O Plenário do Supremo Tribunal Federal, em julgamento de Recurso
Extraordinário (RE 705140) com repercussão geral reconhecida, firmou a
tese de que as contratações sem concurso pela administração pública não
geram quaisquer efeitos jurídicos válidos a não ser o direito à
percepção dos salários do período trabalhado e ao levantamento dos
depósitos efetuados no Fundo de Garantia do Tempo de Serviço (FGTS). Por
unanimidade, o Plenário negou provimento ao recurso, interposto contra
decisão no mesmo sentido do Tribunal Superior do Trabalho (TST). O
presidente eleito do STF, ministro Ricardo Lewandowski, destacou que o
julgamento afeta pelo menos 432 casos sobre a mesma matéria sobrestados
no TST e nas instâncias inferiores.
Na decisão questionada no RE 705140, o TST restringiu as verbas
devidas a uma ex-empregada da Fundação Estadual do Bem-Estar do Menor
(Febem) do Rio Grande do Sul, contratada sem concurso, ao pagamento do
equivalente ao depósito do FGTS, sem a multa de 40% anteriormente
reconhecida pelo Tribunal Regional do Trabalho da 4ª Região. A decisão
seguiu a jurisprudência do TST, contida na Súmula 363 daquela Corte.

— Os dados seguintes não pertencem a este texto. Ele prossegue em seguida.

(** [t'] is [t] up to the members that do not link the registry: the id, the
    source, the end of the lifetime and the destinations are the same. *)
Definition same_links (t t' : SomasTensor) : Prop :=
  id_ t' = id_ t ∧ source_node_id_ t' = source_node_id_ t
  ∧ lifetime_end_ t' = lifetime_end_ t ∧ destination_nodes_ t' = destination_nodes_ t.

(** The tensors of [tl] are those of [tl0] followed by event tensors:
    virtual outputs without size that are not lifelong, with one destination
    and no consumer yet. *)
Definition events_added (aligned : N → N) (tl0 tl : list SomasTensor) : Prop :=
  ∃ events,
    tl = tl0 ++ events
    ∧ Forall (fun t => type_ t = kEventVirtualOutput ∧ original_size_ t = 0%N
                       ∧ aligned_size_ t = aligned 0%N
                       ∧ lifelong_value_ t = kLifeLongNone
                       ∧ lifetime_start_ t = source_node_id_ t
                       ∧ destination_nodes_ t = [lifetime_end_ t]
                       ∧ consumer_list_ t = []) events.

(** [tid] is an output of the first node of a kernel of the execution order
    that [selected] holds for. *)
Definition output_of_selected (selected : nat → bool) (graph : KernelGraph)
    (nodes_map : NodesMap) (nl : list SomasNode) (tid : nat) : Prop :=
  ∃ kernel n0 rest node,
    kernel ∈ execution_order graph ∧ selected kernel = true
    ∧ nodes_map kernel = Some (n0 :: rest) ∧ nl !! n0 = Some node
    ∧ tid ∈ output_tensors_ node.

(** [tid] is the output that a summary node reads. *)
Definition summary_input (graph : KernelGraph) (nodes_map : NodesMap) (nl : list SomasNode)
    (tid : nat) : Prop :=
  summary_node_exist graph = true
  ∧ ∃ item n0 rest node,
      item ∈ summary_nodes graph ∧ nodes_map item.1 = Some (n0 :: rest)
      ∧ nl !! n0 = Some node ∧ output_tensors_ node !! item.2 = Some tid.

(** The two changes that the special tensors undergo. *)
Definition as_getnext_output (t : SomasTensor) : SomasTensor :=
  with_type kGetNextOutput (with_lifelong_value kLifeLongGraphAll t).

Definition as_summary_input (t : SomasTensor) : SomasTensor :=
  with_type kSummaryInput (with_lifelong_value kLifeLongGraphAll t).

(** [tl'] is [tl] with [f] applied to the tensors that satisfy [marked],
    and to no other. *)
Definition changed_where (marked : nat → Prop) (f : SomasTensor → SomasTensor)
    (tl tl' : list SomasTensor) : Prop :=
  ∀ tid, (marked tid ∧ tl' !! tid = f <$> tl !! tid)
         ∨ (¬ marked tid ∧ tl' !! tid = tl !! tid).

(** [t'] is [t] up to the type. *)
Definition same_but_type (t t' : SomasTensor) : Prop := t' = with_type (type_ t') t.

(** [group] is the input and the output of a ref output: the output is the
    output [out_index] of the first node of a kernel of the execution order
    that has a kernel mod, the input is the output of the first node of the
    origin that the ref map of the graph gives for it, a real kernel. *)
Definition ref_pair (graph : KernelGraph) (nodes_map : NodesMap) (nl : list SomasNode)
    (group : list nat) : Prop :=
  ∃ kernel kernel_mod out_index origin_pair n0 rest node r0 rs repeat_node input output,
    kernel ∈ execution_order graph ∧ GetKernelMod graph kernel = Some kernel_mod
    ∧ out_index < length (GetOutputSizeList kernel_mod)
    ∧ GetRefCorrespondOutput graph kernel out_index = RefOriginNode origin_pair
    ∧ IsRealCNodeKernel origin_pair = true
    ∧ nodes_map kernel = Some (n0 :: rest) ∧ nl !! n0 = Some node
    ∧ output_tensors_ node !! out_index = Some output
    ∧ nodes_map (kernel_of origin_pair) = Some (r0 :: rs) ∧ nl !! r0 = Some repeat_node
    ∧ output_tensors_ repeat_node !! index_of origin_pair = Some input
    ∧ group = [input; output].

(** [group] is the first input of the first node of a non-task kernel,
    followed by the outputs of that node. *)
Definition non_task_group (graph : KernelGraph) (nodes_map : NodesMap) (nl : list SomasNode)
    (group : list nat) : Prop :=
  ∃ kernel n0 rest node input inputs,
    kernel ∈ execution_order graph ∧ IsNonTaskOp graph kernel = true
    ∧ nodes_map kernel = Some (n0 :: rest) ∧ nl !! n0 = Some node
    ∧ input_tensors_ node = input :: inputs
    ∧ group = input :: output_tensors_ node.

(** [t'] is [t] up to the members that the passes of [InitSomasTensors]
    after [InitBasicInfo] set: the lifelong value, the type, the aligned
    size and the contiguous flag. *)
Definition same_but_marks (t t' : SomasTensor) : Prop :=
  t' = with_contiguous (contiguous_ t')
         (with_aligned_size (aligned_size_ t')
            (with_type (type_ t') (with_lifelong_value (lifelong_value_ t') t))).

(** A group of the ref-node constraints as [InitSomasTensors] makes them. *)
Definition ref_group (graph : KernelGraph) (nodes_map : NodesMap) (nl : list SomasNode)
    (group : list nat) : Prop :=
  ref_pair graph nodes_map nl group ∨ non_task_group graph nodes_map nl group.

(** The tensor [tid] is linked as an input of the nodes [nodes]: it is
    registered and no longer OutputOnly, and every one of the nodes is a
    destination of the tensor within its lifetime and holds the tensor among
    its inputs. *)
Definition input_linked (nl : list SomasNode) (tl : list SomasTensor) (nodes : list nat)
    (tid : nat) : Prop :=
  ∃ t, tl !! tid = Some t ∧ type_ t ≠ kOutputOnly
       ∧ ∀ n, n ∈ nodes →
           n ∈ destination_nodes_ t ∧ n ≤ lifetime_end_ t
           ∧ ∃ node, nl !! n = Some node ∧ tid ∈ input_tensors_ node.

(** The input [i] of [kernel] is neither null nor a MakeTuple, and when it
    comes from a real kernel, that kernel has nodes and a tensor at the
    output index of its first node (the index is below the number of
    outputs), and this tensor is linked as an input of the nodes of
    [kernel]. *)
Definition real_input_linked (graph : KernelGraph) (nodes_map : NodesMap)
    (nl : list SomasNode) (tl : list SomasTensor) (kernel i : nat) : Prop :=
  ∃ prenode_index,
    VisitInput graph kernel i (negb (IsAllNopNode graph)) = Some (VisitNode prenode_index)
    ∧ (IsRealCNodeKernel prenode_index = true →
       ∃ nodes p0 ps producer tid,
         nodes_map kernel = Some nodes
         ∧ nodes_map (kernel_of prenode_index) = Some (p0 :: ps)
         ∧ nl !! p0 = Some producer
         ∧ output_tensors_ producer !! index_of prenode_index = Some tid
         ∧ index_of prenode_index < length (output_tensors_ producer)
         ∧ input_linked nl tl nodes tid).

Ao recorrer ao STF, a trabalhadora alegava que tal entendimento
violava o artigo 37, parágrafo 2º, da Constituição Federal. Segundo ela,
a supressão dos efeitos trabalhistas nas contratações sem concurso não
pode ser imposta com base nesse dispositivo, “que nada dispõe a
respeito”. Sustentava, ainda, que o parágrafo 6º do mesmo artigo impõe à
Administração Pública a responsabilidade pelo ilícito a que deu causa,
ao promover a contratação ilegítima, e, por isso, pleiteava o direito à
integralidade das verbas rescisórias devidas aos empregados contratados
pelo regime da CLT.
Relator
O ministro Teori Zavascki, relator do recurso, observou que o artigo
37, parágrafo 2º, da Constituição, “é uma referência normativa que não
pode ser ignorada” na avaliação dos efeitos das relações estabelecidas
entre a Administração Pública e os prestadores de serviço contratados
ilegitimamente. “Nas múltiplas ocasiões em se manifestou sobre o tema, o
STF assentou que a Constituição reprova severamente os recrutamentos
feitos à margem do concurso”, afirmou.
O ministro explicou que o dispositivo constitucional atribui às
contratações sem concurso “uma espécie de nulidade jurídica
qualificada”, cuja consequência é não só o desfazimento imediato da
relação, mas também a punição da autoridade responsável. “Daí afirmar-se
que o dispositivo impõe a ascendência do concurso no cenário do direito
público brasileiro, cuja prevalência é garantida mesmo diante de
interesses de valor social considerável, como aqueles protegidos pelas
verbas rescisórias nos contratos por tempo indeterminado, considerado
inexigíveis em face da nulidade do pacto celebrado contra a
Constituição”, assinalou.
O único efeito jurídico válido, nessas circunstâncias, é o direito
aos salários correspondentes aos serviços efetivamente prestados e a
possibilidade de recebimento dos valores depositados na conta vinculada
do trabalhador no FGTS. Este último, inclusive, só passou a ser admitido
após a introdução, em 2001, do artigo 19-A na Lei 8.036/1990, que
regulamenta o FGTS, contendo previsão expressa nesse sentido.
“Ainda que o levantamento do FGTS esteja previsto em lei específica, a
censura que o ordenamento constitucional levanta contra a contratação
sem concurso é tão ostensiva que essa norma [artigo 19-A da Lei 8.306]
chegou a ter sua inconstitucionalidade reconhecida por cinco dos 11
ministros do STF no julgamento do RE 596478”, lembrou o ministro Teori.
Ele citou ainda diversos precedentes das Turmas do STF no sentido de
negar o direito a outras verbas rescisórias típicas do contrato de
trabalho, ainda que a título de indenização.
“Na verdade, o alegado prejuízo do trabalhador contratado sem
concurso não constitui dano juridicamente indenizável”, afirmou. “Embora
decorrente de ato imputável à administração, se trata de contratação
manifestamente contrária à expressa e clara norma constitucional, cuja
força normativa alcança também a parte contratada, e cujo sentido e
alcance não poderia ser por ela ignorada”. Segundo o ministro, o
reconhecimento do direito a salários afasta, ainda, a alegação de
enriquecimento ilícito por parte da Administração.